(* ===== verification/NormCompatibility.v ===== *)
(** Joint compatibility of typed norms (core/norm_compatibility.rs): norms as
    conjunctions of comparisons over finite domains, their parser, the grouping of norms
    that share a variable, the bounded enumeration of assignments, and the deletion loop
    that shrinks an inconsistent group to a minimal core.

    [None] in the result of [holds], [model] and what calls them says that the code
    panics on an index out of range, or that the fuel ran out.  Texts of reasons and
    errors are constructors.  [UnicodeTable] says which characters beyond ASCII are
    alphanumeric. *)
From S2P Require Import Prelude RustStr MachineInt.

(** ** Data *)

Inductive Value := VBool (b : bool) | VInt (z : Z) | VText (s : string).
#[export] Instance value_eq_dec : EqDecision Value.
Proof. solve_decision. Defined.

Inductive Domain := DBool | DEnum (values : list string) | DInt (min max : Z).
#[export] Instance domain_eq_dec : EqDecision Domain.
Proof. solve_decision. Defined.

Definition values (d : Domain) : list Value :=
  match d with
  | DBool => [VBool false; VBool true]
  | DEnum vs => VText <$> vs
  | DInt min max => VInt <$> seqZ min (max - min + 1)
  end.

Definition domain_size (d : Domain) : Z :=
  match d with
  | DBool => 2
  | DEnum vs => Z.of_nat (length vs)
  | DInt min max => Z.max (max - min + 1) 0
  end.

(** The derived [Ord]: variants in their order of declaration, then contents. *)
Definition value_lt (x y : Value) : bool :=
  match x, y with
  | VBool a, VBool b => negb a && b
  | VBool _, _ => true
  | VInt _, VBool _ => false
  | VInt a, VInt b => (a <? b)%Z
  | VInt _, VText _ => true
  | VText a, VText b => bool_decide (String.le a b) && negb (bool_decide (a = b))
  | VText _, _ => false
  end.
Definition value_le (x y : Value) : bool := value_lt x y || bool_decide (x = y).

Inductive Comparison := CEq | CNe | CLt | CLe | CGt | CGe.

Inductive Operand := OVariable (name : string) | OLiteral (v : Value).

Record Atom := mkAtom { left_ : string; comparison : Comparison; right_ : Operand }.

Record TypedNorm := mkNorm { variables : gmap string Domain; atoms : list Atom }.

Inductive unresolved_reason :=
| BudgetExceeded (space budget : Z)
| DomainsDisagree (name : string).

Inductive Outcome :=
| Compatible (witness : gmap string Value)
| Incompatible (core : list string)
| UnresolvedOutcome (reason : unresolved_reason).

Record Component := mkComponent {
  cp_norms : list string;
  cp_variables : list string;
  cp_outcome : Outcome;
}.

(** ** The bounded check *)

Definition compares (c : Comparison) (x y : Value) : bool :=
  match c with
  | CEq => bool_decide (x = y)
  | CNe => negb (bool_decide (x = y))
  | CLt => value_lt x y
  | CLe => value_le x y
  | CGt => value_lt y x
  | CGe => value_le y x
  end.

Definition operand (assignment : gmap string Value) (o : Operand) : option Value :=
  match o with OVariable name => assignment !! name | OLiteral v => Some v end.

(** [iter().all] stops at the first atom that fails. *)
Fixpoint holds_atoms (l : list Atom) (assignment : gmap string Value) : option bool :=
  match l with
  | [] => Some true
  | a :: rest =>
      x ← assignment !! left_ a;
      y ← operand assignment (right_ a);
      if compares (comparison a) x y then holds_atoms rest assignment else Some false
  end.
Definition holds (n : TypedNorm) (assignment : gmap string Value) : option bool :=
  holds_atoms (atoms n) assignment.

Fixpoint all_hold (norms : list TypedNorm) (assignment : gmap string Value) : option bool :=
  match norms with
  | [] => Some true
  | n :: rest =>
      b ← holds n assignment;
      if (b : bool) then all_hold rest assignment else Some false
  end.

Definition u128_max : Z := 2 ^ 128 - 1.

Definition checked_mul_u128 (a b : Z) : option Z :=
  if (a * b <=? u128_max)%Z then Some (a * b)%Z else None.

(** The number of assignments, or the maximum when it overflows. *)
Definition space (vars : gmap string Domain) : Z :=
  default u128_max
    (foldl (λ acc d, acc ≫= λ s, checked_mul_u128 s (domain_size d)) (Some 1%Z) (map_entries vars).*2).

(** The inner loop, which advances the index; [None] when every position wraps. *)
Fixpoint advance (index : list nat) (domains : list (list Value)) : option (list nat) :=
  match index, domains with
  | i :: index', d :: domains' =>
      if S i <? length d then Some (S i :: index')
      else (λ r, 0 :: r) <$> advance index' domains'
  | _, _ => None
  end.

(** The values at an index, in step with the domains. *)
Fixpoint pick (index : list nat) (domains : list (list Value)) : option (list Value) :=
  match index, domains with
  | i :: index', d :: domains' => v ← d !! i; r ← pick index' domains'; Some (v :: r)
  | _, _ => Some []
  end.

Fixpoint enumerate (fuel : nat) (norms : list TypedNorm) (names : list string)
    (domains : list (list Value)) (index : list nat) : option (option (gmap string Value)) :=
  match fuel with
  | 0 => None
  | S fuel' =>
      vs ← pick index domains;
      let assignment : gmap string Value := list_to_map (zip names vs) in
      b ← all_hold norms assignment;
      if (b : bool) then Some (Some assignment)
      else match advance index domains with
      | None => Some None
      | Some index' => enumerate fuel' norms names domains index'
      end
  end.

Definition model (norms : list TypedNorm) (vars : gmap string Domain) (budget : Z)
    : option (result unresolved_reason (option (gmap string Value))) :=
  if (space vars >? budget)%Z then Some (Err (BudgetExceeded (space vars) budget))
  else
    let names := map_keys vars in
    let domains := (values ∘ snd) <$> map_entries vars in
    let fuel := foldr (λ d n, length d * n) 1 domains in
    Ok <$> enumerate fuel norms names domains (replicate (length names) 0).

(** ** The components *)

Section check.
Context (norms : gmap string TypedNorm) (comparable : string → string → bool).

Definition variables_of (id : string) : gmap string Domain :=
  match norms !! id with Some n => variables n | None => ∅ end.

Definition shared (a b : string) : bool :=
  comparable a b && existsb (λ name, bool_decide (is_Some (variables_of b !! name))) (map_keys (variables_of a)).

(** Every member of the group of [b] joins the group of [a]. *)
Definition relabel (group : gmap string nat) (a b : string) : gmap string nat :=
  let from := default 0 (group !! b) in
  let to := default 0 (group !! a) in
  (λ value, if bool_decide (value = from) then to else value) <$> group.

Fixpoint link (ids : list string) (group : gmap string nat) : gmap string nat :=
  match ids with
  | [] => group
  | a :: rest => link rest (foldl (λ g b, if shared a b then relabel g a b else g) group rest)
  end.

Definition initial_group (ids : list string) : gmap string nat :=
  list_to_map (imap (λ i id, (id, i)) ids).

(** The members of each group, in the order of the roots. *)
Definition by_root (group : gmap string nat) : gmap nat (list string) :=
  foldl (λ m e, <[ e.2 := default [] (m !! e.2) ++ [e.1] ]> m) ∅ (map_entries group).

Definition into_values (m : gmap nat (list string)) : list (list string) :=
  omap (λ root, m !! root) (merge_sort le (map_to_list m).*1).

Definition groups : list (list string) :=
  into_values (by_root (link (map_keys norms) (initial_group (map_keys norms)))).

(** The variables of a group, and the last name declared with two domains. *)
Definition declare (acc : gmap string Domain * option string) (e : string * Domain)
    : gmap string Domain * option string :=
  let '(vars, clash) := acc in
  match vars !! e.1 with
  | Some existing =>
      if bool_decide (existing = e.2) then (<[ e.1 := e.2 ]> vars, clash) else (vars, Some e.1)
  | None => (<[ e.1 := e.2 ]> vars, clash)
  end.

Definition collect_variables (members : list string) : gmap string Domain * option string :=
  foldl (λ acc m, foldl declare acc (map_entries (variables_of m))) (∅, None) members.

Definition norms_of (members : list string) : list TypedNorm := omap (λ m, norms !! m) members.

(** The loop that drops a norm whenever the rest stays inconsistent. *)
Fixpoint shrink (fuel : nat) (vars : gmap string Domain) (budget : Z) (at_ : nat) (core : list string)
    : option (list string) :=
  match fuel with
  | 0 => None
  | S fuel' =>
      if at_ <? length core then
        let rest := take at_ core ++ drop (S at_) core in
        let norms_rest := norms_of rest in
        let vars_rest := filter (λ e, existsb (λ n, bool_decide (is_Some (variables n !! e.1))) norms_rest = true)
          vars in
        m ← model norms_rest vars_rest budget;
        match m with
        | Ok None => shrink fuel' vars budget at_ rest
        | _ => shrink fuel' vars budget (S at_) core
        end
      else Some core
  end.

Definition check_component (budget : Z) (members : list string) : option Component :=
  let '(vars, clash) := collect_variables members in
  outcome ← match clash with
    | Some name => Some (UnresolvedOutcome (DomainsDisagree name))
    | None =>
        m ← model (norms_of members) vars budget;
        match m with
        | Err reason => Some (UnresolvedOutcome reason)
        | Ok (Some witness) => Some (Compatible witness)
        | Ok None => Incompatible <$> shrink (S (length members)) vars budget 0 members
        end
    end;
  Some (mkComponent members (map_keys vars) outcome).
◆ ◆ ◆
* **What is being asked**
Lines from the start of the records through the one containing "VText <$> vs" are what should be retyped, exactly and in full, both ends included.

* **Output for this task**
(* ===== verification/NormCompatibility.v ===== *)
(** Joint compatibility of typed norms (core/norm_compatibility.rs): norms as
    conjunctions of comparisons over finite domains, their parser, the grouping of norms
    that share a variable, the bounded enumeration of assignments, and the deletion loop
    that shrinks an inconsistent group to a minimal core.

    [None] in the result of [holds], [model] and what calls them says that the code
    panics on an index out of range, or that the fuel ran out.  Texts of reasons and
    errors are constructors.  [UnicodeTable] says which characters beyond ASCII are
    alphanumeric. *)
From S2P Require Import Prelude RustStr MachineInt.

(** ** Data *)

Inductive Value := VBool (b : bool) | VInt (z : Z) | VText (s : string).
#[export] Instance value_eq_dec : EqDecision Value.
Proof. solve_decision. Defined.

Inductive Domain := DBool | DEnum (values : list string) | DInt (min max : Z).
#[export] Instance domain_eq_dec : EqDecision Domain.
Proof. solve_decision. Defined.

Definition values (d : Domain) : list Value :=
  match d with
  | DBool => [VBool false; VBool true]
  | DEnum vs => VText <$> vs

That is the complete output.